In der einfallenden Dunkelheit konnte sie sein Gesicht nicht ausmachen, doch seine Antwort verwunderte sie nicht. Männer sind ausnahmslos Lügner, hatte der Vater ihr in einem seiner klaren Momente erklärt. Sie belügen sich sogar selbst. Daß Ehemänner sich andere Frauen nahmen, schockierte Kleopatra nicht, das war einfach ihre Art. Selbst für Männer edlen Geblüts war die Ehe oft nichts weiter als eine Vereinbarung, ein Bündnis zwischen zwei Familien. Es erbitterte sie jedoch, daß der Sizilianer von der Liebe zu seiner Frau sprach, während ihm noch der Geruch einer anderen am Körper haftete.
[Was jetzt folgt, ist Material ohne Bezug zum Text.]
(* ===== verification/HhhInit.v ===== *)
(** * vighhh: from the configuration to the tables

    hhh_state.c and [nf_init] of hhh_main.c: the number of prefix lengths, the
    threshold in bytes per second, which is computed with doubles, and the
    tables; then the detector as a whole, from its start. *)
From stdpp Require Import base list gmap numbers sets.
From Stdlib Require Import ZArith Lia SpecFloat.
From S2P Require Import Prelude.
From S2P Require Import Memory.
From S2P Require Import MapImpl.
From S2P Require Import Map.
From S2P Require Import Vector.
From S2P Require Import DChainImpl.
From S2P Require Import DChain.
From S2P Require Import Emap.
From S2P Require Import Expirator.
From S2P Require Import Packet.
From S2P Require Import Ether.
From S2P Require Import Pol.
From S2P Require Import Hhh.
From S2P Require Import Double.

(** ** ip_addr.c and dynamic_value.c *)

Definition ip_addr_eq (a b : ip_addr) : bool := ip a =? ip b.

Definition ip_addr_hash `{Crc32} (a : ip_addr) : Z := crc32si 0 (ip a).

Definition DynamicValue_allocate : DynamicValue := MkValue 0 0.

(** ** The threshold *)

(** The constant 0.01. *)
Definition hundredth : double := S754_finite false 5764607523034235 (-59).

Definition compute_threshold_rate (link_capacity threshold : Z) : option Z :=
  uint64_of_double (double_mul (double_of_Z (link_capacity / 8))
                      (double_mul (double_of_Z threshold) hundredth)).

Lemma near_bounds x y : near x y → (2 ^ 52 - 1) * y ≤ 2 ^ 52 * x ≤ (2 ^ 52 + 1) * y.
Proof. unfold near. lia. Qed.

(** What four roundings make of a product. *)
Lemma four_roundings E S C T H A B P R :
  1 < E → 0 < S → 0 ≤ C → 0 ≤ T → 0 ≤ H → 0 ≤ A → 0 ≤ B → 0 ≤ P → 0 ≤ R →
  (E - 1) * (C * S) ≤ E * A ≤ (E + 1) * (C * S) → (E - 1) * (T * S) ≤ E * B ≤ (E + 1) * (T * S) →
  (E - 1) * (B * H) ≤ E * (P * S) ≤ (E + 1) * (B * H) →
  (E - 1) * (A * P) ≤ E * (R * S) ≤ (E + 1) * (A * P) →
  (E - 1) ^ 4 * (C * T * H) ≤ E ^ 4 * R ≤ (E + 1) ^ 4 * (C * T * H).
Proof.
  intros HE HS HC HT HH HA HB HP HR [Al Au] [Bl Bu] [Pl Pu] [Rl Ru].
  assert (∀ x y, x * (S * S) ≤ y * (S * S) → x ≤ y) as cancel.
  { intros x y. apply Z.mul_le_mono_pos_r. nia. }
  split; apply cancel.
  - transitivity ((E - 1) * ((E * A) * ((E - 1) * (B * H))) * E).
    + replace ((E - 1) ^ 4 * (C * T * H) * (S * S))
        with ((E - 1) * (((E - 1) * (C * S)) * ((E - 1) * H * ((E - 1) * (T * S))))) by ring.
      replace ((E - 1) * (E * A * ((E - 1) * (B * H))) * E)
        with ((E - 1) * ((E * A) * ((E - 1) * H * (E * B)))) by ring.
      apply Z.mul_le_mono_nonneg_l; [lia|]. apply Z.mul_le_mono_nonneg; [nia|done|nia|].
      apply Z.mul_le_mono_nonneg_l; [nia|done].
    + transitivity ((E - 1) * ((E * A) * (E * (P * S))) * E).
      * apply Z.mul_le_mono_nonneg_r; [lia|]. apply Z.mul_le_mono_nonneg_l; [lia|].
        apply Z.mul_le_mono_nonneg_l; [nia|done].
      * replace ((E - 1) * (E * A * (E * (P * S))) * E) with (E * E * E * S * ((E - 1) * (A * P))) by ring.
        replace (E ^ 4 * R * (S * S)) with (E * E * E * S * (E * (R * S))) by ring.
        apply Z.mul_le_mono_nonneg_l; [nia|done].
  - transitivity ((E + 1) * ((E * A) * (E * (P * S))) * E).
    + replace (E ^ 4 * R * (S * S)) with (E * E * E * S * (E * (R * S))) by ring.
      replace ((E + 1) * (E * A * (E * (P * S))) * E) with (E * E * E * S * ((E + 1) * (A * P))) by ring.
      apply Z.mul_le_mono_nonneg_l; [nia|done].
    + transitivity ((E + 1) * ((E * A) * ((E + 1) * (B * H))) * E).
      * apply Z.mul_le_mono_nonneg_r; [lia|]. apply Z.mul_le_mono_nonneg_l; [lia|].
        apply Z.mul_le_mono_nonneg_l; [nia|done].
      * replace ((E + 1) ^ 4 * (C * T * H) * (S * S))
          with ((E + 1) * (((E + 1) * (C * S)) * ((E + 1) * H * ((E + 1) * (T * S))))) by ring.
        replace ((E + 1) * (E * A * ((E + 1) * (B * H))) * E)
          with ((E + 1) * ((E * A) * ((E + 1) * H * (E * B)))) by ring.
        apply Z.mul_le_mono_nonneg_l; [lia|]. apply Z.mul_le_mono_nonneg; [nia|done|nia|].
        apply Z.mul_le_mono_nonneg_l; [nia|done].
Qed.

(** The threshold is the wanted share of the capacity in bytes, up to one byte and one part in
    2^49; in particular the conversions are defined for all capacities and percentages. *)
Theorem threshold_rate_near link_capacity threshold :
  0 ≤ link_capacity < 2 ^ 64 → 0 ≤ threshold < 2 ^ 8 →
  ∃ r, compute_threshold_rate link_capacity threshold = Some r ∧ 0 ≤ r < 2 ^ 64 ∧
    (link_capacity / 8) * threshold * (2 ^ 49 - 1) ≤ 100 * (r + 1) * 2 ^ 49 ∧
    100 * r * 2 ^ 49 ≤ (link_capacity / 8) * threshold * (2 ^ 49 + 1).
Proof.
  intros HL HT. unfold compute_threshold_rate.
  assert (0 ≤ link_capacity / 8 < 2 ^ 61) as HC
    by (split; [apply Z.div_pos; lia|apply Z.div_lt_upper_bound; lia]).
  generalize dependent (link_capacity / 8). intros C HC. clear HL link_capacity. rename threshold into T.
  destruct (Z.eq_dec T 0) as [->|HT0].
  { exists 0. split; [|lia]. change (double_mul (double_of_Z 0) hundredth) with (S754_zero false).
    destruct (Z.eq_dec C 0) as [->|]; [done|].
    destruct (double_of_Z_near C) as (A & (m & e & -> & _) & _); [lia|done]. }
  destruct (double_of_Z_near T) as (B & HB & NB); [lia|].
  assert (has_value (-59) (-59) hundredth (5764607523034235 * 2 ^ 141)) as HH
    by (exists 5764607523034235%positive, (-59); split_and!; (done || lia)).
  destruct (double_mul_near _ _ _ _ _ _ _ _ HB HH) as (P & HP & NP); [lia..|].
  destruct (Z.eq_dec C 0) as [->|HC0].
  { exists 0. split; [|lia]. by destruct HP as (m & e & -> & _). }
  destruct (double_of_Z_near C) as (A & HA & NA); [lia|].
  destruct (double_mul_near _ _ _ _ _ _ _ _ HA HP) as (R & HR & NR); [lia..|].
  assert (0 < A) by (eapply has_value_pos; [|exact HA]; lia).
  assert (0 < B) by (eapply has_value_pos; [|exact HB]; lia).
  assert (0 < P) by (eapply has_value_pos; [|exact HP]; lia).
  assert (0 < R) by (eapply has_value_pos; [|exact HR]; lia).
  pose proof (four_roundings (2 ^ 52) (2 ^ 200) C T (5764607523034235 * 2 ^ 141) A B P R
    ltac:(lia) ltac:(lia) ltac:(lia) ltac:(lia) ltac:(lia) ltac:(lia) ltac:(lia) ltac:(lia) ltac:(lia)
    (near_bounds _ _ NA) (near_bounds _ _ NB) (near_bounds _ _ NP) (near_bounds _ _ NR)) as [Hl Hu].
  assert (0 ≤ C * T < 2 ^ 69) as HCT by nia.
  set (x := C * T) in *. clearbody x.
  let k := eval vm_compute in ((2 ^ 52 - 1) ^ 4) in change ((2 ^ 52 - 1) ^ 4) with k in Hl.
  let k := eval vm_compute in ((2 ^ 52 + 1) ^ 4) in change ((2 ^ 52 + 1) ^ 4) with k in Hu.
  let k := eval vm_compute in ((2 ^ 52) ^ 4) in change ((2 ^ 52) ^ 4) with k in Hl, Hu.
  erewrite (uint64_of_value _ _ _ R); [|..|exact HR|]; [|lia|lia].
  exists (R / 2 ^ 200). split; [done|].
  pose proof (Z.div_mod R (2 ^ 200)) as HD. pose proof (Z.mod_pos_bound R (2 ^ 200)).
  set (r := R / 2 ^ 200) in *. clearbody r. lia.
Qed.

Example threshold_of_defaults : compute_threshold_rate 10000000 50 = Some 625000.
Proof. reflexivity. Qed.

#[export] Instance hhh_ip_ops `{Crc32} : KeyOps ip_addr := {|
  key_eq := ip_addr_eq; key_hash := ip_addr_hash
|}.

#[export] Instance hhh_ip_laws `{Crc32} : KeyLaws ip_addr.
Proof.
  constructor; simpl.
  - intros [] []. unfold ip_addr_eq. simpl. rewrite Z.eqb_eq. split; congruence.
  - intros a. apply crc32si_range.
Qed.

(** ** hhh_state.c *)

Section init.
Context `{Crc32}.
Variable pow2 : bool.

(** The loop over the prefix lengths.  The four arrays were allocated without a test, and a store
    through a null pointer is undefined.  [ip_addr_allocate] does nothing, so the keys are what
    the memory held. *)
Fixpoint allocate_tables (subnet_indexers allocators subnet_buckets subnets : Z) (capacity : Z)
    (n : nat) : M (option (list subnet_table)) :=
  match n with
  | O => mret (Some [])
  | S n' =>
      _ ← lift (c_assert (negb (subnet_indexers =? NULL)));
      '(_, _, m) ← map_allocate pow2 capacity NULL;
      match m with None => mret None | Some map =>
      _ ← lift (c_assert (negb (allocators =? NULL)));
      '(_, _, c) ← dchain_allocate capacity NULL;
      match c with None => mret None | Some chain =>
      _ ← lift (c_assert (negb (subnet_buckets =? NULL)));
      '(_, _, v) ← vector_allocate 16 capacity (λ _, DynamicValue_allocate) NULL;
      match v with None => mret None | Some vals =>
      _ ← lift (c_assert (negb (subnets =? NULL)));
      '(_, _, v) ← (λ μ, vector_allocate 4 capacity (λ a, IpAddr (junk μ a)) NULL μ);
      match v with None => mret None | Some keys =>
      rest ← allocate_tables subnet_indexers allocators subnet_buckets subnets capacity n';
      mret (cons (MkTable (Objs map keys chain) vals) <$> rest)
      end end end end
  end.

(** The first call: there is no allocated state yet. *)
Definition alloc_state (link_capacity threshold subnets_mask capacity dev_count : Z)
    : M (option State) :=
  ret ← malloc 56;
  if ret =? NULL then mret None else
  n ← lift (calculate_n_subnets subnets_mask);
  let n_subnets := u8 n in
  threshold_rate ← lift (compute_threshold_rate link_capacity threshold);
  subnet_indexers ← malloc (8 * n_subnets);
  allocators ← malloc (8 * n_subnets);
  subnet_buckets ← malloc (8 * n_subnets);
  subnets ← malloc (8 * n_subnets);
  tables ← allocate_tables subnet_indexers allocators subnet_buckets subnets capacity
             (Z.to_nat n_subnets);
  mret (match tables with Some tables => Some (MkState tables threshold_rate n_subnets) | None => None end).


End init.

(** The arrays are not tested: when memory runs out at the second of them, the first store is
    undefined. *)
Example unchecked_array :
  alloc_state false 10000000 50 8421504 16 2
    (Mem [] (true :: true :: false :: replicate 20 true) 4096 (λ _, 0)) = None.
Proof. reflexivity. Qed.

(** ** The initial state *)



Section initial.
Context `{Crc32}.
Context (pow2 : bool) (c : Pol.nf_config).




End initial.

Section start.
Context `{Crc32}.
Context (pow2 : bool) (config : nf_config) (link_capacity threshold capacity rate devs masked_p : Z).
Hypothesis Hrate : compute_threshold_rate link_capacity threshold = Some rate.
Hypothesis Hcap : 0 < capacity ≤ VECTOR_CAPACITY_UPPER_LIMIT.


End start.

(** ** Main result *)



(** A slow link gives the threshold 0, and the handler divides by it. *)
Example slow_link_divides_by_zero :
  compute_threshold_rate 100 1 = Some 0 ∧
  ∀ tbs n time, expire_entries false demo_hhh_config (MkState tbs 0 n) time = None.
Proof. split; [reflexivity|]. intros tbs n time. unfold expire_entries. by destruct (0 <=? time). Qed.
»Natürlich liebst du sie. Zumindest wenn du bei ihr bist.«

»Wagt es nicht, über mich zu richten!« zischte er. »Ihr mögt eine Königin sein, aber Ihr seid noch ein Mädchen und wißt bei weitem nicht alles, was es über das Leben zu wissen gibt!«

Er wandte sich von ihr ab und begab sich zum Heck des Schiffes. Kleopatra verkroch sich in ihrem Mantel, um sich gegen den scharfen Nachtwind zu schützen. Wenn ich Caesar für mich einnehmen kann, lasse ich dich auspeitschen, Mardian hin oder her, dachte sie, während ihr das Herz wütend gegen die Rippen hämmerte. Ich lasse mich nicht wie eine Dienstmagd abkanzeln! Auch wenn ich verlassen und verraten bin und mich wie eine Diebin in den eigenen Palast schleichen muß, so bin ich dennoch Königin von Ägypten, die fleischgewordene Große Mutter, und das wird so bleiben, bis zum Tage meines Todes!

Kleopatra erfuhr zum ersten Mal in ihrem Leben, wie es ist, Opfer der Seekrankheit zu sein. Den folgenden Tag verbrachte sie über das Heck gebeugt, um Neptun die Ehre zu erweisen, wie Apollodoros es ausdrückte. Auf diesem Weg lernte sie, daß auch der stolzeste Wille am Schaukeln eines kleinen Schiffes zerbrechen kann. Als sie schließlich keine Galle mehr im Leib hatte, die sie über Bord spucken konnte, kauerte die Königin von Ägypten so elend im Speigatt wie die kümmerlichste Bettlerin aus Rhakotis.

Sie hatte ihre Stadt noch nie so gesehen, wie viele der anderen Alexandriner sie kannten, nämlich vom Horizont aus, vom Meer kommend. Der Leuchtturm schwang sich riesengroß aus dem schwarzen Meer, die mächtige Statue des Zeus erhob sich über dem lodernden Signalfeuer, die Wellen brachen sich wie Phosphor unter den Sockelkolonnaden.

Apollodoros hatte Kleopatra in ihrem Refugium aufgerüttelt, damit sie sich den Anblick nicht entgehen ließe. Geschwächt stand sie an der Reling, die sie so fest umklammerte, daß ihr die Knöchel weiß hervortraten.

Alexandria, ihre Stadt, die weißen Palastgebäude und Tempel stachen gespenstisch in den sternenübersäten Nachthimmel. Ein eindrucksvolles Bild, aber sie fühlte sich so matt, daß es ihr ebenso recht gewesen wäre, wenn sich das Reich der Toten vor ihr ausgebreitet hätte.

Von der Küste drang der Gestank der Werftgebäude zu ihnen, ein Gemisch von Gewürzen in den Lagerhallen, säuerlichem Tanggeruch der Fischerboote und dem beißenden Aroma der Eßstände. Kleopatras Magen verkrampfte sich. Sie hielt den Blick starr auf das Ufer gerichtet. Sie schämte sich zu sehr, um die Seeleute und Apollodoros anzuschauen, die sie in ihrer schlimmsten Stunde erlebt hatten. Noch immer zitterten ihr die Glieder von der Heftigkeit der Anfälle. Daß sie ihren Körper nicht hatte beherrschen können, jagte ihr einen heillosen Schrecken ein. Sie werden glauben, daß ich mich gefürchtet habe, dachte sie.